E assim, depois de uma viagem tranquila em que as meninas aproveitaram para fechar os olhos e o Tomás foi sempre a fazer-me companhia a conversarmos sobre as estradas, os carros, os ninhos de cegonhas que se vêem na nacional e as vaquinhas, e o inevitável assunto, as árvores queimadas; interessante conversa durante a viagem com uma criança de 5 anos :) chegámos ao Cercal cerca das 9:20. 
Depois dos preparativos finais, hora de reunir a equipa OCS ProAventuras presente para a foto da praxe

Pouco faltava para as 10h quando nos dirigimos para a caixa de partida. Posicionei-me na zona da frente, e aguardei calmamente os último minutos antes de soar a buzina com a ordem de partida.

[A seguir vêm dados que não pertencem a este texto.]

(** * ComboBox interaction controller (src/combobox/index.ts)

    A shallow embedding of the [ComboBox] widget class: its private
    fields become a record, every method becomes a computation in a
    small state-and-trace monad, and every call that leaves the widget
    (an owner callback, [invalidate], [focus], [preventDefault],
    [stopPropagation]) is appended to the trace in program order.

    JavaScript numbers are modelled as [Z] (all indices stay far below
    2^53, where doubles are exact), [%] is the truncating remainder
    [Z.rem], and [undefined] is [None]. *)

From Stdlib Require Import ZArith List String Ascii Bool Lia.
From Stdlib Require Import DecimalString DecimalZ.
Import ListNotations.
Local Open Scope string_scope.
Local Open Scope list_scope.
Local Open Scope Z_scope.

Set Implicit Arguments.

(** ** Key codes

    [Keys] is imported from [../common/util]; only its members' names
    are used by the widget, so the table is a parameter of the
    development.  [dojoKeys] holds the DOM key codes of these keys and
    serves for concrete runs. *)
Record Keys : Type := MkKeys {
  Keys_Up : Z;
  Keys_Down : Z;
  Keys_Escape : Z;
  Keys_Enter : Z;
  Keys_Space : Z;
  Keys_Home : Z;
  Keys_End : Z
}.

Definition keys_handled (K : Keys) : list Z :=
  [Keys_Up K; Keys_Down K; Keys_Escape K; Keys_Enter K; Keys_Space K;
   Keys_Home K; Keys_End K].

(** Enum members carry pairwise different codes. *)
Definition keys_distinct (K : Keys) : Prop := NoDup (keys_handled K).

Definition dojoKeys : Keys :=
  {| Keys_Up := 38; Keys_Down := 40; Keys_Escape := 27; Keys_Enter := 13;
     Keys_Space := 32; Keys_Home := 36; Keys_End := 35 |}.

(** [enum Operation { increase = 1, decrease = -1 }] *)
Inductive Operation : Type := increase | decrease.

Definition Operation_value (o : Operation) : Z :=
  match o with increase => 1 | decrease => -1 end.

(** Truthiness of an optional boolean ([undefined] is falsy). *)
Definition truthy (b : option bool) : bool :=
  match b with Some true => true | _ => false end.

(** ** Private fields of the widget *)
Record State : Type := MkState {
  _activeIndex : Z;
  _ignoreBlur : option bool;
  _menuHasVisualFocus : bool;
  _open : option bool;
  _wasOpen : option bool
}.

(** Field initialisers of the class. *)
Definition initial : State :=
  {| _activeIndex := 0; _ignoreBlur := None; _menuHasVisualFocus := false;
     _open := None; _wasOpen := None |}.

Definition with_activeIndex (i : Z) (s : State) : State :=
  MkState i (_ignoreBlur s) (_menuHasVisualFocus s) (_open s) (_wasOpen s).
Definition with_ignoreBlur (b : option bool) (s : State) : State :=
  MkState (_activeIndex s) b (_menuHasVisualFocus s) (_open s) (_wasOpen s).
Definition with_menuHasVisualFocus (b : bool) (s : State) : State :=
  MkState (_activeIndex s) (_ignoreBlur s) b (_open s) (_wasOpen s).
Definition with_open (b : option bool) (s : State) : State :=
  MkState (_activeIndex s) (_ignoreBlur s) (_menuHasVisualFocus s) b (_wasOpen s).
Definition with_wasOpen (b : option bool) (s : State) : State :=
  MkState (_activeIndex s) (_ignoreBlur s) (_menuHasVisualFocus s) (_open s) b.

(** [DNode] of the framework: a string, [null], [undefined] or a
    virtual node object. *)
Inductive DNode : Type :=
| DString (s : string)
| DNull
| DUndefined
| DObject.

(** The template literal [`${d}`] of a [DNode]. *)
Definition template_DNode (d : DNode) : string :=
  match d with
  | DString s => s
  | DNull => "null"
  | DUndefined => "undefined"
  | DObject => "[object Object]"
  end.

(** [valid?: { valid?: boolean; message?: string } | boolean] *)
Inductive ValidProperty : Type :=
| ValidBoolean (b : bool)
| ValidObject (v : option bool) (m : option string).

Section ComboBox.

(** The type of result items ([any] in the source) and their default
    string representation [`${r}`]. *)
Variable R : Type.
Variable show : R -> string.

(** A value read out of the results array: [None] is the [undefined]
    of an index outside the array. *)
Definition any : Type := option R.

Definition template_any (x : any) : string :=
  match x with Some r => show r | None => "undefined" end.

(** ** Properties supplied by the owner

    An optional function-valued property that returns a value is an
    [option] of a function; a [void] callback is a flag telling whether
    the owner supplied it, its invocations being recorded in the trace. *)
Record Properties : Type := MkProperties {
  clearable : option bool;
  disabled : option bool;
  getResultLabel : option (any -> DNode);
  getResultSelected : option (any -> bool);
  getResultValue : option (any -> string);
  helperText : option string;
  isResultDisabled : option (any -> bool);
  label : option string;
  onBlur : bool;
  onFocus : bool;
  onMenuChange : bool;
  onOut : bool;
  onOver : bool;
  onRequestResults : bool;
  onResultSelect : bool;
  onValue : bool;
  openOnFocus : option bool;
  readOnly : option bool;
  results : option (list R);
  valid : option ValidProperty;
  value : option string
}.

(** Calls that leave the widget, in program order. *)
Inductive Call : Type :=
| Invalidate
| Focus
| PreventDefault
| StopPropagation
| OnBlur
| OnFocus
| OnMenuChange (open : bool)
| OnOut
| OnOver
| OnRequestResults
| OnResultSelect (result : any)
| OnValue (v : string).

(** ** The monad of methods: state passing plus a trace of calls *)
Definition M (A : Type) : Type := State -> A * State * list Call.

Definition ret {A} (a : A) : M A := fun s => (a, s, []).

Definition bind {A B} (m : M A) (k : A -> M B) : M B :=
  fun s =>
    let '(a, s1, t1) := m s in
    let '(b, s2, t2) := k a s1 in
    (b, s2, t1 ++ t2).

Definition get : M State := fun s => (s, s, []).
Definition modify (f : State -> State) : M unit := fun s => (tt, f s, []).
Definition call (c : Call) : M unit := fun s => (tt, s, [c]).

(** [cb && cb(...)]: the callback runs when the owner supplied it. *)
Definition call_if (present : bool) (c : Call) : M unit :=
  if present then call c else ret tt.

(** [cond && m] used as a statement. *)
Definition when (cond : bool) (m : M unit) : M unit :=
  if cond then m else ret tt.

Notation "x <- m ;; k" := (bind m (fun x => k))
  (at level 61, m at next level, right associativity).
Notation "m ;; k" := (bind m (fun _ => k))
  (at level 61, right associativity).

Definition exec {A} (m : M A) (s : State) : State := snd (fst (m s)).
Definition trace {A} (m : M A) (s : State) : list Call := snd (m s).

Definition invalidate : M unit := call Invalidate.

(** [results = []] in a destructuring pattern. *)
Definition results_or_empty (p : Properties) : list R :=
  match results p with Some rs => rs | None => [] end.

Definition length_of (rs : list R) : Z := Z.of_nat (List.length rs).

(** [results[index]] *)
Definition index_of (rs : list R) (index : Z) : any :=
  if index <? 0 then None else nth_error rs (Z.to_nat index).

(** ** Methods *)

Definition _closeMenu : M unit :=
  modify (with_open (Some false)) ;;
  invalidate.

Definition _getResultLabel (p : Properties) (result : any) : DNode :=
  match getResultLabel p with
  | Some f => f result
  | None => DString (template_any result)
  end.

Definition DNode_strict_eq_string (d : DNode) (v : option string) : bool :=
  match d, v with
  | DString a, Some b => String.eqb a b
  | DUndefined, None => true
  | _, _ => false
  end.

Definition _getResultSelected (p : Properties) (result : any) : bool :=
  match getResultSelected p with
  | Some f => f result
  | None => DNode_strict_eq_string (_getResultLabel p result) (value p)
  end.

(** [const { getResultValue = this.properties.getResultLabel } = ...]:
    a value extractor is a label extractor whose node is a string. *)
Definition getResultValue_or_label (p : Properties) : option (any -> DNode) :=
  match getResultValue p with
  | Some f => Some (fun r => DString (f r))
  | None => getResultLabel p
  end.

Definition _getResultValue (p : Properties) (result : any) : string :=
  match getResultValue_or_label p with
  | Some f => template_DNode (f result)
  | None => template_any result
  end.

Definition _openMenu (p : Properties) : M unit :=
  modify (with_activeIndex 0) ;;
  modify (with_open (Some true)) ;;
  call_if (onRequestResults p) OnRequestResults ;;
  invalidate.

Definition _onArrowClick (p : Properties) : M unit :=
  call StopPropagation ;;
  if negb (truthy (disabled p)) && negb (truthy (readOnly p)) then
    call Focus ;;
    _openMenu p
  else ret tt.

Definition _onClearClick (p : Properties) : M unit :=
  call StopPropagation ;;
  call Focus ;;
  invalidate ;;
  call_if (onValue p) (OnValue "").

Definition _onInputValue (p : Properties) (v : string) : M unit :=
  call_if (onValue p) (OnValue v) ;;
  when (negb (truthy (disabled p)) && negb (truthy (readOnly p))) (_openMenu p).

Definition _onInputBlur (p : Properties) : M unit :=
  s <- get ;;
  if truthy (_ignoreBlur s) then
    modify (with_ignoreBlur (Some false))
  else
    call_if (onBlur p) OnBlur ;;
    _closeMenu.

Definition _onInputFocus (p : Properties) : M unit :=
  call_if (onFocus p) OnFocus ;;
  when (negb (truthy (disabled p)) && negb (truthy (readOnly p))
        && truthy (openOnFocus p))
       (_openMenu p).

Definition _selectIndex (p : Properties) (index : Z) : M unit :=
  let rs := results_or_empty p in
  call Focus ;;
  _closeMenu ;;
  call_if (onResultSelect p) (OnResultSelect (index_of rs index)) ;;
  call_if (onValue p) (OnValue (_getResultValue p (index_of rs index))).

Definition _moveActiveIndex (p : Properties) (operation : Operation) : M unit :=
  let rs := results_or_empty p in
  if length_of rs =? 0 then
    modify (with_activeIndex 0) ;;
    invalidate
  else
    let total := length_of rs in
    s <- get ;;
    let nextIndex :=
      Z.rem (_activeIndex s + Operation_value operation + total) total in
    modify (with_activeIndex nextIndex) ;;
    invalidate.

(** [isResultDisabled = () => false] *)
Definition isResultDisabled_or_default (p : Properties) : any -> bool :=
  match isResultDisabled p with Some f => f | None => fun _ => false end.

(** The [switch] compares [key] with the cases from top to bottom; the
    [return] of the disabled branch ends a method that has nothing
    after its [switch]. *)
Definition _onInputKey (K : Keys) (p : Properties) (key : Z) : M unit :=
  let rs := results_or_empty p in
  modify (with_menuHasVisualFocus true) ;;
  if key =? Keys_Up K then
    call PreventDefault ;;
    _moveActiveIndex p decrease
  else if key =? Keys_Down K then
    call PreventDefault ;;
    s <- get ;;
    if negb (truthy (_open s)) && negb (truthy (disabled p))
       && negb (truthy (readOnly p)) then
      _openMenu p
    else if truthy (_open s) then
      _moveActiveIndex p increase
    else ret tt
  else if key =? Keys_Escape K then
    s <- get ;;
    when (truthy (_open s)) _closeMenu
  else if (key =? Keys_Enter K) || (key =? Keys_Space K) then
    s <- get ;;
    if truthy (_open s) && (length_of rs >? 0) then
      if isResultDisabled_or_default p (index_of rs (_activeIndex s)) then
        ret tt
      else
        _selectIndex p (_activeIndex s)
    else ret tt
  else if key =? Keys_Home K then
    modify (with_activeIndex 0) ;;
    invalidate
  else if key =? Keys_End K then
    modify (with_activeIndex (length_of rs - 1)) ;;
    invalidate
  else ret tt.

Definition _onMenuChange (p : Properties) : M unit :=
  if negb (onMenuChange p) then ret tt
  else
    s <- get ;;
    when (truthy (_open s) && negb (truthy (_wasOpen s)))
         (call (OnMenuChange true)) ;;
    when (negb (truthy (_open s)) && truthy (_wasOpen s))
         (call (OnMenuChange false)).

Definition _onResultHover : M unit :=
  modify (with_menuHasVisualFocus false) ;;
  invalidate.

Definition _onResultMouseDown : M unit :=
  call StopPropagation ;;
  modify (with_ignoreBlur (Some true)).

(** The fallback chain of the value handed to [onValue], as the
    specification words it: the owner's value extractor if present, else
    the label extractor, else the default string representation. *)
Definition value_by_fallback (p : Properties) (result : any) : string :=
  match getResultValue p with
  | Some valueOf => valueOf result
  | None =>
      match getResultLabel p with
      | Some labelOf => template_DNode (labelOf result)
      | None => template_any result
      end
  end.

(** The getter [validity]. *)
Definition validity (p : Properties) : option bool * option string :=
  match valid p with
  | None => (None, None)
  | Some (ValidBoolean b) => (Some b, None)
  | Some (ValidObject v m) => (v, m)
  end.

(** ** Rendering

    Only the parts of the virtual tree that depend on the widget's state
    are kept: the root's classes, the ARIA attributes of the control
    wrapper and of the input, the clear button, the helper text and the
    dropdown with the properties handed to the listbox. *)
Inductive Css : Type :=
| css_root | css_open | css_clearable | css_focused | css_invalid | css_valid.

Record ListboxNode : Type := MkListbox {
  listbox_activeIndex : Z;
  listbox_visualFocus : bool;
  listbox_optionData : list R
}.

Record HelperTextNode : Type := MkHelperText {
  helper_text : option string;
  helper_valid : option bool
}.

Record RenderResult : Type := MkRender {
  rootClasses : list (option Css);
  labelNode : option string;
  aria_expanded : bool;
  aria_owns_menu : bool;
  aria_activedescendant : option Z;
  clearButton : bool;
  helperTextNode : option HelperTextNode;
  menuNode : option ListboxNode
}.

Definition renderMenu (rs : list R) (s : State) : option ListboxNode :=
  if (length_of rs =? 0) || negb (truthy (_open s)) then None
  else Some (MkListbox (_activeIndex s) (_menuHasVisualFocus s) rs).
(** * GainTransition: a shallow embedding of
      audiomentations/augmentations/gain_transition.py

    Python integers are [Z]; Python and NumPy floating-point numbers are
    idealised as the real numbers [R] (rounding to 32 or 64 bits is not
    represented), but for the fade mask, whose rounding to float32 is
    written out in [get_fade_mask_float32]; NumPy arrays live in a store
    indexed by object identity, so that copying and in-place updates can be
    told apart. *)

From Stdlib Require Import ZArith List String Bool Lia Reals Lra.
From stdpp Require Import base option list gmap.
Import ListNotations.

Local Open Scope string_scope.
Local Open Scope Z_scope.

(** ** Python exceptions and the state-and-exception monad *)

Inductive exn : Type :=
| ValueError (msg : string)
| AssertionError
| KeyError (key : string)
| TypeError (msg : string).

Inductive result (A : Type) : Type :=
| Ok (a : A)
| Raise (e : exn).
Arguments Ok {A} a.
Arguments Raise {A} e.

Definition is_ok {A} (r : result A) : bool :=
  match r with Ok _ => true | Raise _ => false end.

(** A computation over a mutable state [S] that may raise: the state reached
    when the exception is raised is kept, as Python keeps the side effects
    made before a [raise]. *)
Definition M (S A : Type) : Type := S -> result A * S.

Definition ret {S A} (a : A) : M S A := fun s => (Ok a, s).

Definition bind {S A B} (m : M S A) (k : A -> M S B) : M S B :=
  fun s => match m s with
           | (Ok a, s') => k a s'
           | (Raise e, s') => (Raise e, s')
           end.

Definition raise {S A} (e : exn) : M S A := fun s => (Raise e, s).
Definition get {S} : M S S := fun s => (Ok s, s).
Definition put {S} (s : S) : M S unit := fun _ => (Ok tt, s).
Definition modify {S} (f : S -> S) : M S unit := fun s => (Ok tt, f s).
Definition lift_result {S A} (r : result A) : M S A := fun s => (r, s).
Definition py_assert {S} (b : bool) : M S unit :=
  if b then ret tt else raise AssertionError.

Declare Scope py_scope.
Delimit Scope py_scope with py.
Notation "x <- c ;; k" := (bind c (fun x => k))
  (at level 100, c at next level, right associativity) : py_scope.
Notation "c ;;; k" := (bind c (fun _ => k))
  (at level 100, right associativity) : py_scope.

(** ** Python sequence slicing (step 1) *)

Module Py.

(** The adjustment CPython applies to one bound of [l[start:stop]]: a
    negative bound counts from the end, and every bound is clamped to
    [0, len]. *)
Definition adjust_index (len i : Z) : Z :=
  if i <? 0 then Z.max (i + len) 0 else Z.min i len.

Definition slice_bounds (len : Z) (start stop : option Z) : Z * Z :=
  (match start with Some a => adjust_index len a | None => 0 end,
   match stop with Some b => adjust_index len b | None => len end).

Definition len {A} (l : list A) : Z := Z.of_nat (length l).

(** [slice l start stop] is [l[start:stop]]; [None] is an omitted bound. *)
Definition slice {A} (l : list A) (start stop : option Z) : list A :=
  let '(a, b) := slice_bounds (len l) start stop in
  firstn (Z.to_nat (b - a)) (skipn (Z.to_nat a) l).

Lemma adjust_index_range (n i : Z) :
  0 <= n -> 0 <= adjust_index n i <= n.
Proof. unfold adjust_index. destruct (i <? 0) eqn:E; lia. Qed.

Lemma slice_bounds_range (n : Z) (start stop : option Z) :
  0 <= n ->
  0 <= fst (slice_bounds n start stop) <= n /\
  0 <= snd (slice_bounds n start stop) <= n.
Proof.
  intros Hn. unfold slice_bounds. simpl.
  destruct start as [a|], stop as [b|];
    pose proof (adjust_index_range n 0 Hn);
    try pose proof (adjust_index_range n a Hn);
    try pose proof (adjust_index_range n b Hn); lia.
Qed.

Lemma len_nonneg {A} (l : list A) : 0 <= len l.
Proof. unfold len. lia. Qed.

Lemma len_slice {A} (l : list A) (start stop : option Z) :
  len (slice l start stop) =
  Z.max 0 (snd (slice_bounds (len l) start stop)
           - fst (slice_bounds (len l) start stop)).
Proof.
  unfold slice.
  pose proof (slice_bounds_range (len l) start stop (len_nonneg l)) as [Ha Hb].
  destruct (slice_bounds (len l) start stop) as [a b]. simpl in *.
  unfold len in *. rewrite length_firstn, length_skipn. lia.
Qed.

End Py.

(** ** Python numbers, as far as the transform uses them *)

Definition Rltb (x y : R) : bool := if Rlt_dec x y then true else false.
Definition Rleb (x y : R) : bool := if Rle_dec x y then true else false.

Lemma Rltb_true (x y : R) : Rltb x y = true <-> (x < y)%R.
Proof. unfold Rltb. destruct (Rlt_dec x y); split; intros; try discriminate; tauto. Qed.

Lemma Rleb_true (x y : R) : Rleb x y = true <-> (x <= y)%R.
Proof. unfold Rleb. destruct (Rle_dec x y); split; intros; try discriminate; tauto. Qed.

(** A duration is given as an [int] or as a [float]. *)
Inductive number : Type :=
| PyInt (z : Z)
| PyFloat (x : R).

Definition to_R (n : number) : R :=
  match n with PyInt z => IZR z | PyFloat x => x end.

Definition num_lt (a b : number) : bool := Rltb (to_R a) (to_R b).
Definition num_le (a b : number) : bool := Rleb (to_R a) (to_R b).

(** [a * k] for an integer [k]: an integer stays an integer. *)
Definition num_mul_int (a : number) (k : Z) : number :=
  match a with
  | PyInt z => PyInt (z * k)
  | PyFloat x => PyFloat (x * IZR k)
  end.

(** [round(x)] on a float rounds to the nearest integer, ties to even. *)
Definition round_half_even (x : R) : Z :=
  let f := Int_part x in
  let d := frac_part x in
  if Rlt_dec d (1 / 2) then f
  else if Rlt_dec (1 / 2) d then f + 1
  else if Z.even f then f else f + 1.

(** [int(round(n))] *)
Definition int_round (n : number) : Z :=
  match n with
  | PyInt z => z
  | PyFloat x => round_half_even x
  end.

(** ** The random source (Python's module [random]) *)

(** The generator state is threaded explicitly. [random_float] is
    [random.random()], [randbelow n] is the private [_randbelow(n)] that
    [randrange] and [randint] are built on. *)
Class RandomSource (G : Type) : Type := {
  random_float : G -> R * G;
  randbelow : Z -> G -> Z * G;
  random_float_range : forall g, (0 <= fst (random_float g) < 1)%R;
  randbelow_range : forall n g, 0 < n -> 0 <= fst (randbelow n g) < n
}.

Sendo esta uma prova que se desenrola em estradões e sem dificuldade técnica, eram inúmeros os atletas de estrada presentes, pelo que o ritmo inicial foi logo muito rápido. 
Arranquei e não me entusiasmei a ir atrás de ninguém, e segui ao meu ritmo, ainda assim alto, mas o objectivo que trazia para a prova era mesmo esse: seguir num ritmo alto mas que me mantivesse confortável. Depois do fracasso que foi a Maratona de Lisboa queria ver em que estado estava! 

O percurso em si não tem grande história, é a rota vicentina e praticamente sempre estradão, sem dificuldade técnica alguma. A novidade nesta prova era a presença da Ana Bela e dos miúdos, que fizeram uma festa enorme quando passei de volta no Cercal já com 7k e sabe tão bem tê-los ali tão perto, e novamente ao chegar à Ilha do Pessegueiro os 4 à minha espera <3

E foi daqui até chegar a Porto Covo a maior dificuldade da prova e que, na minha opinião, era evitável: cerca de 3km pela praia e depois pelas falésias e onde era impossível correr. Depois de 22km a correr abaixo de 5'/km aqui o ritmo baixou imenso e "estragou" os tempos finais. Mais do que isso, penso que não acrescentou interesse ao percurso, porque tal como eu, havia mais atletas a reclamar e insatisfeitos com esta opção da organização.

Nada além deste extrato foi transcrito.